(Records shown):
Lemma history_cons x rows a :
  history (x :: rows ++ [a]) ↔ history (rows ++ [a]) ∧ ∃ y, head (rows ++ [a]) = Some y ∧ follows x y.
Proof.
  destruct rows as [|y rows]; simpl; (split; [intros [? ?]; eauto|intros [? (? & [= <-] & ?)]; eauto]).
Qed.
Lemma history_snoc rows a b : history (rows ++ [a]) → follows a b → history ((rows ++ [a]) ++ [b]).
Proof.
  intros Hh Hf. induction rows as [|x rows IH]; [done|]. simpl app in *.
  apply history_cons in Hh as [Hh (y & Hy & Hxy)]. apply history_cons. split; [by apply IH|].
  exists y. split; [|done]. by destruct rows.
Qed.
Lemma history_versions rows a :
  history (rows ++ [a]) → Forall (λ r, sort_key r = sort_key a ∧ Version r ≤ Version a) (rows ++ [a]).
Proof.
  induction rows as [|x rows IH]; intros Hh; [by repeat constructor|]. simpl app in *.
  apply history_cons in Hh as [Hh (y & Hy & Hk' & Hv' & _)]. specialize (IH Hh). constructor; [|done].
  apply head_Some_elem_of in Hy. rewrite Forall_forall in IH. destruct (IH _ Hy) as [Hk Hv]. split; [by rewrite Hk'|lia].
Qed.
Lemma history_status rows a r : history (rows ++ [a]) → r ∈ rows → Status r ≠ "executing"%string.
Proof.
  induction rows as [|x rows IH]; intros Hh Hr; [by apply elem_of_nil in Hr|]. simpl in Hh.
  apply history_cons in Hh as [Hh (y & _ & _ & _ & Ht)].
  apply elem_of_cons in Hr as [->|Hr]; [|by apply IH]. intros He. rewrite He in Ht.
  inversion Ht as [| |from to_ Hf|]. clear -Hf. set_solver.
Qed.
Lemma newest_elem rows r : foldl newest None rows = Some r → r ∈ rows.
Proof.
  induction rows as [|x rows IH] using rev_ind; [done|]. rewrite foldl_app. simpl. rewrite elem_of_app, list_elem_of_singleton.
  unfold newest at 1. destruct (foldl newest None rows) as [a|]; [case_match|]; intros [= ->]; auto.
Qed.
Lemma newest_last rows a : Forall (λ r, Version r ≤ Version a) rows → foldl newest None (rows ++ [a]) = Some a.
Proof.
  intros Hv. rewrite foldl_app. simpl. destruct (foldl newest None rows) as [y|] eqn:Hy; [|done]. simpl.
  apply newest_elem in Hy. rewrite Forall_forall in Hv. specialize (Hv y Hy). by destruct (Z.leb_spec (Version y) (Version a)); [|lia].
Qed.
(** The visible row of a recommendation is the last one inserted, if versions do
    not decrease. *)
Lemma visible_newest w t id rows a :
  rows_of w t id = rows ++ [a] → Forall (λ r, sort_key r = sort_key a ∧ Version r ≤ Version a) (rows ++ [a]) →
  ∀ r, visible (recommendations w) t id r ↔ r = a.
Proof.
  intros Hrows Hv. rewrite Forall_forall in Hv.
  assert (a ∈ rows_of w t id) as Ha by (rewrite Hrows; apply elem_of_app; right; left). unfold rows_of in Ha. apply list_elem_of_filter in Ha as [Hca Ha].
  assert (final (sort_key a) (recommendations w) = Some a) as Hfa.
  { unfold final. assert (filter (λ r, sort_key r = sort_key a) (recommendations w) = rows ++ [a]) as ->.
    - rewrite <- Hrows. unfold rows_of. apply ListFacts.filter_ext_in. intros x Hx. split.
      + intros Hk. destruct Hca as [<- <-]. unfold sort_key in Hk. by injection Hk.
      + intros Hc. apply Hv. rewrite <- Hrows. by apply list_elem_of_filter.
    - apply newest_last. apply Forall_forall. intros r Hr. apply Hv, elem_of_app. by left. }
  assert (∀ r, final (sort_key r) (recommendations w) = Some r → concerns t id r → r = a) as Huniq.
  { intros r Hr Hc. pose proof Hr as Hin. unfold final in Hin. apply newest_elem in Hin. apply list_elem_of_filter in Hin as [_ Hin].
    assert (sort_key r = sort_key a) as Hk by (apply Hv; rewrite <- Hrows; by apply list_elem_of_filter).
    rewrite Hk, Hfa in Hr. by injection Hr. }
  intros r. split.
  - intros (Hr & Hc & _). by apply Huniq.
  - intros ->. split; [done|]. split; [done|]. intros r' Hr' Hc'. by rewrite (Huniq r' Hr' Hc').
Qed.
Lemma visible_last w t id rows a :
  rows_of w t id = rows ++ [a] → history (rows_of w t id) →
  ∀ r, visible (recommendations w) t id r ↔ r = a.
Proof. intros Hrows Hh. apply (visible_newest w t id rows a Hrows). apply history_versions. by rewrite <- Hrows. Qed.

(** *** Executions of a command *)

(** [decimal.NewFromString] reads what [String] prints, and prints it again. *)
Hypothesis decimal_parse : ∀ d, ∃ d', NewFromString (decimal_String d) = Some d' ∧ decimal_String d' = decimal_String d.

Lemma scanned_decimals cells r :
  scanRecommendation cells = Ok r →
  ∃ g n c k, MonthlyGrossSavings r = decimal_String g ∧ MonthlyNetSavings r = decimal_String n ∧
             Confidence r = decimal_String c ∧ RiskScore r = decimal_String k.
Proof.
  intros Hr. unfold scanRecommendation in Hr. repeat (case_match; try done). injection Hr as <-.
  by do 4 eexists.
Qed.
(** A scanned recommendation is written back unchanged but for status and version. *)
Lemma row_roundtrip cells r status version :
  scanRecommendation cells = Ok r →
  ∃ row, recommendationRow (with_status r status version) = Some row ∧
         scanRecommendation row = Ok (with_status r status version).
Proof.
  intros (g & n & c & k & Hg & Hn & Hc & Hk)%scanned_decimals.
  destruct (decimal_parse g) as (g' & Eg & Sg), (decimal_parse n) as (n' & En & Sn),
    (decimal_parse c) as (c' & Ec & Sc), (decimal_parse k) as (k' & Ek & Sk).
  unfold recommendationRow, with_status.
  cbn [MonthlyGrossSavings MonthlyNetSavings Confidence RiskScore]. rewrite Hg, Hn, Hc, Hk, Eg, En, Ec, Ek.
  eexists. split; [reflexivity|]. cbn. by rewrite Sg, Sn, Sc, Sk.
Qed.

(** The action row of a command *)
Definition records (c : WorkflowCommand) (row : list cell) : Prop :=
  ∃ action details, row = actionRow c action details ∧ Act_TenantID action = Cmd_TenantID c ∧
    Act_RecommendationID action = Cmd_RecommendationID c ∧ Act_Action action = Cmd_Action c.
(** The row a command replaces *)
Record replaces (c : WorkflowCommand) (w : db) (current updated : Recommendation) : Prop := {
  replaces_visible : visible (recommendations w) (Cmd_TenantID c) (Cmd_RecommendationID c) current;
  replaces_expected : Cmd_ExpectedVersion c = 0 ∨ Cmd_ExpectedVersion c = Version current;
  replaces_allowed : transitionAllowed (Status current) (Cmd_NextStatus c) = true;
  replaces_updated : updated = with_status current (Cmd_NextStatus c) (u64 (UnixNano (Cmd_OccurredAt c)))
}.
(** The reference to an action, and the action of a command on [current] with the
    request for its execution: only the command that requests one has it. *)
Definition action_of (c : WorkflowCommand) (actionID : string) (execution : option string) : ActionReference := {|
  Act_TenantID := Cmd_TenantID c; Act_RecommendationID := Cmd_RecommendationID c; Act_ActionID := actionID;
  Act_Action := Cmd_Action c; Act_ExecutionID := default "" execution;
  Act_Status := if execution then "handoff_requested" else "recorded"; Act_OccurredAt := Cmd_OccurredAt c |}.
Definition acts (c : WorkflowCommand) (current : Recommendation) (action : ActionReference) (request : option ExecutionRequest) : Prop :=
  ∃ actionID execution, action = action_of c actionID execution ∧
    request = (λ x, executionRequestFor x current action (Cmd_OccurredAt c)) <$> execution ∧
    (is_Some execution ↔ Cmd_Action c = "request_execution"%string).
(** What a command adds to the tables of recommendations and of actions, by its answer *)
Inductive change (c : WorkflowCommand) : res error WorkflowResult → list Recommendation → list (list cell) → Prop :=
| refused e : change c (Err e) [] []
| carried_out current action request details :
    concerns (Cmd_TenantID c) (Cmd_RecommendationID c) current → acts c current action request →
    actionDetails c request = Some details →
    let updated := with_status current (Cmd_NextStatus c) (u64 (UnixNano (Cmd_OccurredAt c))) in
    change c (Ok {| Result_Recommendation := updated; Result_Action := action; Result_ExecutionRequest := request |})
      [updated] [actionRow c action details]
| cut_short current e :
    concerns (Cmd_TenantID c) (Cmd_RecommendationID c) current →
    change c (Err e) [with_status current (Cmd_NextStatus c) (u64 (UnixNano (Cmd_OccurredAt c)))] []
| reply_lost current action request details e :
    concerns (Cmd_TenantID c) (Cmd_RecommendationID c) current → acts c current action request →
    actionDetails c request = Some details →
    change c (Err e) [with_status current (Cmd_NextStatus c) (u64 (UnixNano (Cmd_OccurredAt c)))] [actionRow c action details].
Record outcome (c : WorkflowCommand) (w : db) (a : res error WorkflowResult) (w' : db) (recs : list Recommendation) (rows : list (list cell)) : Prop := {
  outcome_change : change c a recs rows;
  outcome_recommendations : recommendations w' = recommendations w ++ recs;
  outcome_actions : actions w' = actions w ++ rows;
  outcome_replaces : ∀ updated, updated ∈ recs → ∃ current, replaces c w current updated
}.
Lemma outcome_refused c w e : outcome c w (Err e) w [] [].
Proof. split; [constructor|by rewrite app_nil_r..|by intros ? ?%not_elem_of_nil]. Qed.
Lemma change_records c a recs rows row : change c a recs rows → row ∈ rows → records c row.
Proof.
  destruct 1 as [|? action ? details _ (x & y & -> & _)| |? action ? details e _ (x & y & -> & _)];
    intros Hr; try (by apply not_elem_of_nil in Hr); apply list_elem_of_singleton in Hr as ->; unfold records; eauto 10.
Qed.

==

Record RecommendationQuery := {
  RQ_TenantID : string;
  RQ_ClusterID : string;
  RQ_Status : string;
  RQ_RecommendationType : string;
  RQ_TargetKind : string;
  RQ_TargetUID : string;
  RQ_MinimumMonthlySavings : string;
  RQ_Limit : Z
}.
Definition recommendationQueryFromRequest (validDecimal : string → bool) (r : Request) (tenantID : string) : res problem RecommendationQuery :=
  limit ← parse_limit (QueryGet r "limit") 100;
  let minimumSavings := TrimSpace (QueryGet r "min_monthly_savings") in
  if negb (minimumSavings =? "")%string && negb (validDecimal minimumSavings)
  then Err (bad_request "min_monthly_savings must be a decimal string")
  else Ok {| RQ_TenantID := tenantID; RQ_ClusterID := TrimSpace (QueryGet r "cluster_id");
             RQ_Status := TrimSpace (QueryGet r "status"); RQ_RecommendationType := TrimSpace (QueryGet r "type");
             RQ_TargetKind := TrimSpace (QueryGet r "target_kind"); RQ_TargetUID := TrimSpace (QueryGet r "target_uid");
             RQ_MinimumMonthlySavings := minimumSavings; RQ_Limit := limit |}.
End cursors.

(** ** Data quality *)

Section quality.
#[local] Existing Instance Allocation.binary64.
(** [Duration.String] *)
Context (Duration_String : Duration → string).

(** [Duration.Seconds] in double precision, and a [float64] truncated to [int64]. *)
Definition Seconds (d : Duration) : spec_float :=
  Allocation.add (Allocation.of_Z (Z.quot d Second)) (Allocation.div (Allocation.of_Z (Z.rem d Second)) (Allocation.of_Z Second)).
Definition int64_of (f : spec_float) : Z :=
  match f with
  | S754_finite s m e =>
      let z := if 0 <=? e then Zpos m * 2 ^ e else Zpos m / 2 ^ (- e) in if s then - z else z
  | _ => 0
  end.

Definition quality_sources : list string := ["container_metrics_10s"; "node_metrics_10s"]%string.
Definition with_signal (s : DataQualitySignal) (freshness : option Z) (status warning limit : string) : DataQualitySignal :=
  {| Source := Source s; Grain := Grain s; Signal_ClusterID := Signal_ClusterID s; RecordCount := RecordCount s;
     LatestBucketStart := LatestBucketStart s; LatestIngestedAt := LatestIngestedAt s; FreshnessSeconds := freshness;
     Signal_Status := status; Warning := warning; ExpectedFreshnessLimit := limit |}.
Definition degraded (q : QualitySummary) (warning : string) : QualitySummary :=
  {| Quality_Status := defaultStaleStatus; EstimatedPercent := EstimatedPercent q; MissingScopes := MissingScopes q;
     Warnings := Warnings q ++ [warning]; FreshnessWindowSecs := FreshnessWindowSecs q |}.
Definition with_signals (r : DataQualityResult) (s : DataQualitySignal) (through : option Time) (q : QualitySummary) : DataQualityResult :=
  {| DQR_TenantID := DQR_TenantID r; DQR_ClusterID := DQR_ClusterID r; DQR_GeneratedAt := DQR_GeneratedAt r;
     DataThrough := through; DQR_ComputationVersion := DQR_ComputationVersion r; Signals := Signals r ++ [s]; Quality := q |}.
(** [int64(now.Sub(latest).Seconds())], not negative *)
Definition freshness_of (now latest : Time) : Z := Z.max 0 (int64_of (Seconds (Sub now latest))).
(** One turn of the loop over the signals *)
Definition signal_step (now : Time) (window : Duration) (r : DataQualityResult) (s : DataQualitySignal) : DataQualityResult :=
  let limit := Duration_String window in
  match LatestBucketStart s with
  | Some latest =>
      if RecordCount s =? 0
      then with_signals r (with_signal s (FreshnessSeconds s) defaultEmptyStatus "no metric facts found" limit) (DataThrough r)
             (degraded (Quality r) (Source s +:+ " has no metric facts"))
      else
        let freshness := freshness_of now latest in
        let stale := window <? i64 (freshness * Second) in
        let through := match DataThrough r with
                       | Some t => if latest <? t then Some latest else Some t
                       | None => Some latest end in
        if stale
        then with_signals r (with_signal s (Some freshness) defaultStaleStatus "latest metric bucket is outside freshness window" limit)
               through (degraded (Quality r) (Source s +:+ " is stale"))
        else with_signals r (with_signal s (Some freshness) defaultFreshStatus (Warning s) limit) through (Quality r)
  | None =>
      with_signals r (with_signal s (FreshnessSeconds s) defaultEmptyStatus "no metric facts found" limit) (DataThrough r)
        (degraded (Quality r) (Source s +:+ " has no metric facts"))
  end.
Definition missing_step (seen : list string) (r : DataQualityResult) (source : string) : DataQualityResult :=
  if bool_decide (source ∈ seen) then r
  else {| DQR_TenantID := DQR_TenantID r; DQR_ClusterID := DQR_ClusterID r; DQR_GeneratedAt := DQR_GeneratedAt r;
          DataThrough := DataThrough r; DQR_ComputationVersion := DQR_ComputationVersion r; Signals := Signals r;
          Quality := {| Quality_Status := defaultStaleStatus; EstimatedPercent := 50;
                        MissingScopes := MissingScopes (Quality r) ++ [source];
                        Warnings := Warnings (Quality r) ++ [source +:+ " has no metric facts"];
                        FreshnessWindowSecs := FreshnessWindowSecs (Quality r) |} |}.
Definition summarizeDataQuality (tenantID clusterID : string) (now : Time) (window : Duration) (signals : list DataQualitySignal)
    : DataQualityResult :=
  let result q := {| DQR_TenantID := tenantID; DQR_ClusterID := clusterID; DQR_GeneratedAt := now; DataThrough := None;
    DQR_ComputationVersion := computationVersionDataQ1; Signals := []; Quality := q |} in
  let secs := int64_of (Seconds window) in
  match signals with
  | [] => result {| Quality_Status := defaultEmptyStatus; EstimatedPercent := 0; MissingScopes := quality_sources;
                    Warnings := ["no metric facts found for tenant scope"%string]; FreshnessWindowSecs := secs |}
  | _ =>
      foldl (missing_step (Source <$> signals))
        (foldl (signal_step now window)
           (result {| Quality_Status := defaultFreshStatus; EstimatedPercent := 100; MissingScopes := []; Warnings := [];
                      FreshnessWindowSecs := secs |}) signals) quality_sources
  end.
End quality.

(Task details): In the listing above, the lines from the one containing "Definition action_of (c" through the one containing "actionID execution ∧" must be set down exactly, with no other lines.

(Response to this exercise):
Definition action_of (c : WorkflowCommand) (actionID : string) (execution : option string) : ActionReference := {|
  Act_TenantID := Cmd_TenantID c; Act_RecommendationID := Cmd_RecommendationID c; Act_ActionID := actionID;
  Act_Action := Cmd_Action c; Act_ExecutionID := default "" execution;
  Act_Status := if execution then "handoff_requested" else "recorded"; Act_OccurredAt := Cmd_OccurredAt c |}.
Definition acts (c : WorkflowCommand) (current : Recommendation) (action : ActionReference) (request : option ExecutionRequest) : Prop :=
  ∃ actionID execution, action = action_of c actionID execution ∧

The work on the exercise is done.